20190303#4
「おい、戻ってくるんだ」
故郷の山にある祠を目指して門をくぐると、人の声がした。
彼はしばしの間立ち止まったが、しかし、そこに何があるのか、彼自身の目で確かめずにはいられなかった。
彼は歩き続けた。
途中、道が分かれていて、どちらへ行けばよいのか迷ったが、進んでみると、結局どちらの道も同じ場所へと繋がっていた。
しかし、その過程で経験することは異なっていた。
祠に辿り着くと、彼は深い瞑想状態に入り、その内側に、大蛇を吸い込んだ。
帰り道、彼は蛇の如く道を進んだ。
一瞬、悪寒が彼の全身を支配したが、それは彼の武者震いであった。
20190303#3
彼は針の苦しみを耐え、その背中に証を得た。
その後彼が家を出ると、伝道者が二人、彼のもとに遣わされた。
伝道者は彼の証を見て、その信仰の深さに感心し、「あなたの世界に光のあらんことを」と言い、去っていった。
そうして彼は理解した。
彼の精神はまた一つ、違う段階へと切り替わったのだということを。
20190303#2
目指していた街へ着くと、彼はまず最初に神殿へと歩を進めた。
こころがざわついた時、その神殿はいつも彼のこころを整えてくれた。
彼が可能な限りの所持金をそこで清め、目を閉じ、感謝の念で心を満たしたその時、彼の目の前で短く鐘の音が鳴った。
彼は驚き目を開けたが、そこには何もなかった。
その後、彼は下僕の証を、こころとからだの両方に、しっかりと刻み込むこととなる。
20190303#1
彼は前日の仕事の出来の悪さや、それがきっかけとなって彼の内的世界に生じていた、彼の周囲に働いているあらゆる歯車の噛み合わせの悪さに、久方ぶりに居心地の悪い思いをしていた。

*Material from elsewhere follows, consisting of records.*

(** X9: readings after the fifth date.  When every item of the forecast list
    has a date and the readings of the first five dates are well formed, the
    forecast half returns one entry for each of these dates, whatever else the
    readings of later dates hold or lack. *)
Theorem later_dates_not_read {RT : PyStr} (forecast : dict) (items : list json) :
  py_iter (get_default forecast "list" (JArr [])) = Ok items ->
  forallb dated items = true ->
  (forall d r, In d (first_five_dates items) -> In r (readings_of items d) ->
               well_formed_reading r) ->
  exists days,
    forecast_days forecast = Ok days /\
    entry_dates days = map Some (first_five_dates items).
Proof.
  intros Hitems Hall Hwf.
  rewrite (forecast_days_by_date _ _ Hitems), Hall.
  destruct (mapM_returns (fun d => day_entry d (readings_of items d)) (first_five_dates items))
    as (days & Hdays & _).
  { apply Forall_forall. intros d Hd. apply day_entry_returns.
    - apply filter_date_some, first_five_dates_In, Hd.
    - apply Forall_forall. intros r Hr. eapply Hwf; eassumption. }
  exists days. split; [exact Hdays|].
  apply mapM_Forall2 in Hdays. eapply computed_entry_dates.
  eapply Forall2_impl; [|exact Hdays].
  intros d e He. apply day_entry_computed. exact He.
Qed.

(** ** Counting and bounding the entries *)

(** X10: the number of entries.  Whenever [_normalize] returns, its forecast
    array has as many entries as the items of the forecast list have distinct
    dates, and five when they have more. *)
Theorem forecast_length {RT : PyStr} (current forecast : dict) (items : list json) (payload : json) :
  py_iter (get_default forecast "list" (JArr [])) = Ok items ->
  _normalize current forecast = Ok payload ->
  exists days,
    getitem payload "forecast" = Ok (JArr days) /\
    List.length days = Nat.min 5 (List.length (distinct_dates items)).
Proof.
  intros Hitems H. apply normalize_inv in H.
  destruct H as (now & today & name & country & days & _ & _ & _ & _ & Hdays & ->).
  apply forecast_days_computed in Hdays.
  destruct Hdays as (items' & dates & Hitems' & _ & Hsorted & Hin & Hall).
  rewrite Hitems in Hitems'. injection Hitems' as <-.
  exists days. split; [reflexivity|].
  rewrite (Forall2_same_length _ _ _ Hall), length_firstn.
  f_equal. apply same_elements_length.
  - apply sorted_NoDup, Hsorted.
  - apply NoDup_nodup.
  - intro d. unfold distinct_dates. rewrite nodup_In. apply Hin.
Qed.
(** * Poisson surface reconstruction: the implicit-field pipeline

    A shallow embedding of [poisson_surface_reconstruction]
    (src/poisson_surface_reconstruction.cpp) and the properties its
    specification states about it.

    The source computes on [double] and [int], on Eigen dense vectors and
    on Eigen sparse matrices.  The embedding is written once over an
    interface of the operations the source applies to [double]
    ([Scalar]), and instantiated three ways:
    - [xreal]: exact rational arithmetic extended with the IEEE special
      values (infinities and NaN).  Rounding is not modelled, the sign of
      zero is not tracked.  The quantified theorems about the values
      computed are proved for this instance.
    - [float] (binary64, the kernel's primitive floats): the source's
      arithmetic bit for bit.  It is used to replay the source on
      concrete inputs, and for the clamp of the grid dimensions.
    Theorems about the structure of the computation (which products are
    formed, in which order, what is read and written) are proved for
    every instance.
    - [Q]: the plain field of rationals, the reference semantics in which
      the linear algebra is carried out before it is transported to
      [xreal]. *)

From Stdlib Require Import ZArith QArith Qround Qabs Qminmax Lqa Lia List Bool.
From Stdlib Require Import Finite.
From Stdlib Require Import Floats.PrimFloat Floats.SpecFloat Floats.FloatOps Floats.FloatAxioms.
From Stdlib Require Import Setoid Morphisms.
Import ListNotations.

Local Open Scope Z_scope.

(* ================================================================== *)
(** * Scalars *)

(** The operations of [double] that the source uses: conversion from
    [int], the four arithmetic operations, [operator<] (through which
    [std::max], [std::min] and Eigen's coefficient reductions compare),
    and the implicit conversion to [int], which is undefined on NaN, on
    the infinities and outside the range of [int]. *)
Class Scalar (D : Type) := {
  of_int : Z -> D;
  add : D -> D -> D;
  sub : D -> D -> D;
  mul : D -> D -> D;
  div : D -> D -> D;
  ltb : D -> D -> bool;
  to_int : D -> option Z
}.

Definition int_min : Z := - 2 ^ 31.
Definition int_max : Z := 2 ^ 31 - 1.

Definition in_int_range (z : Z) : bool := (int_min <=? z) && (z <=? int_max).

(** ** Exact arithmetic with the IEEE special values *)

Inductive xreal : Type :=
| Fin (q : Q)
| PInf
| NInf
| NaN.

Definition Qltb (a b : Q) : bool := negb (Qle_bool b a).

(** Truncation toward zero, the rounding of a C++ floating-integral
    conversion. *)
Definition Qtruncate (q : Q) : Z := Z.quot (Qnum q) (Zpos (Qden q)).

Module XReal.

Definition opp (x : xreal) : xreal :=
  match x with
  | Fin a => Fin (- a)
  | PInf => NInf
  | NInf => PInf
  | NaN => NaN
  end.

Definition add (x y : xreal) : xreal :=
  match x, y with
  | NaN, _ | _, NaN => NaN
  | Fin a, Fin b => Fin (a + b)
  | PInf, NInf | NInf, PInf => NaN
  | PInf, _ | _, PInf => PInf
  | NInf, _ | _, NInf => NInf
  end.

Definition sub (x y : xreal) : xreal := add x (opp y).

(** The infinity of the sign of [q], NaN for zero. *)
Definition inf_of_sign (q : Q) : xreal :=
  match Qcompare q 0 with
  | Gt => PInf
  | Lt => NInf
  | Eq => NaN
  end.

Definition mul (x y : xreal) : xreal :=
  match x, y with
  | NaN, _ | _, NaN => NaN
  | Fin a, Fin b => Fin (a * b)
  | PInf, Fin b | Fin b, PInf => inf_of_sign b
  | NInf, Fin b | Fin b, NInf => inf_of_sign (- b)
  | PInf, PInf | NInf, NInf => PInf
  | PInf, NInf | NInf, PInf => NInf
  end.

(** A zero divisor is taken as [+0]: [a/0] is the infinity of the sign
    of [a], and [0/0] is NaN. *)
Definition div (x y : xreal) : xreal :=
  match x, y with
  | NaN, _ | _, NaN => NaN
  | Fin a, Fin b => if Qeq_bool b 0 then inf_of_sign a else Fin (a / b)
  | Fin _, (PInf | NInf) => Fin 0
  | (PInf | NInf), (PInf | NInf) => NaN
  | PInf, Fin b => if Qltb b 0 then NInf else PInf
  | NInf, Fin b => if Qltb b 0 then PInf else NInf
  end.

その日もまた、一日の始まりから、およそ全ての出来事がズレていた。
何回目かのズレのあと、彼の自尊心はもはやあの忌まわしき悲観主義者のそれと変わらないものとなってしまったが、しかし、彼は思い直した。
「失敗しても、別に良いのだ。それも立派な経験なのだ」
彼は電車を降り、別方向行きの電車へと乗り換えた。
20190301#2
彼は一人、深夜の湖畔で煙を吹かしながら、自分に言い聞かせた。
「良いも悪いも本当は無いもの。無いものに判断を与えるのは内なる声。それは聖霊のささやき」
そうして彼は短い瞑想に入った。
彼の主観の世界には、静寂以外の性質は存在しなかった。
その時から、彼は世界を歩み始めた。
まだ見ぬものを見る旅へと。
20190301#1
「求めれば、与えられる。しかし何故、与えられないのだろう」その時彼は考えていた。
そしてすぐに、一つの簡単な答えに達した。
彼は実は、求めてはいなかったのである。
その理由もまた、恐れであった。
恥をかくかもしれないという、架空の恐れである。
彼の心の奥深くに、恥を恐れる気持ちが染み付いていた。
しかし彼はもうそのことを理解している。
あとは、解決策が与えられるのを待つばかりである。
彼は今、解決策を求めているのだから。
20190228#1
昨日、彼は機会を逃してしまった。
彼らしくもない、それが機会だと理解した上で、怖気づいてしまったのである。
彼は恥じた、そして、誓った。
「もう機会は逃さぬ、見つけたら、這ってでも掴んでやる」
すると彼の願いは届けられ、昨日の代替的な機会が、彼に与えられた。
彼は恐れを捨て、ただ前を見据え、機会をしっかりとその手に掴んだ。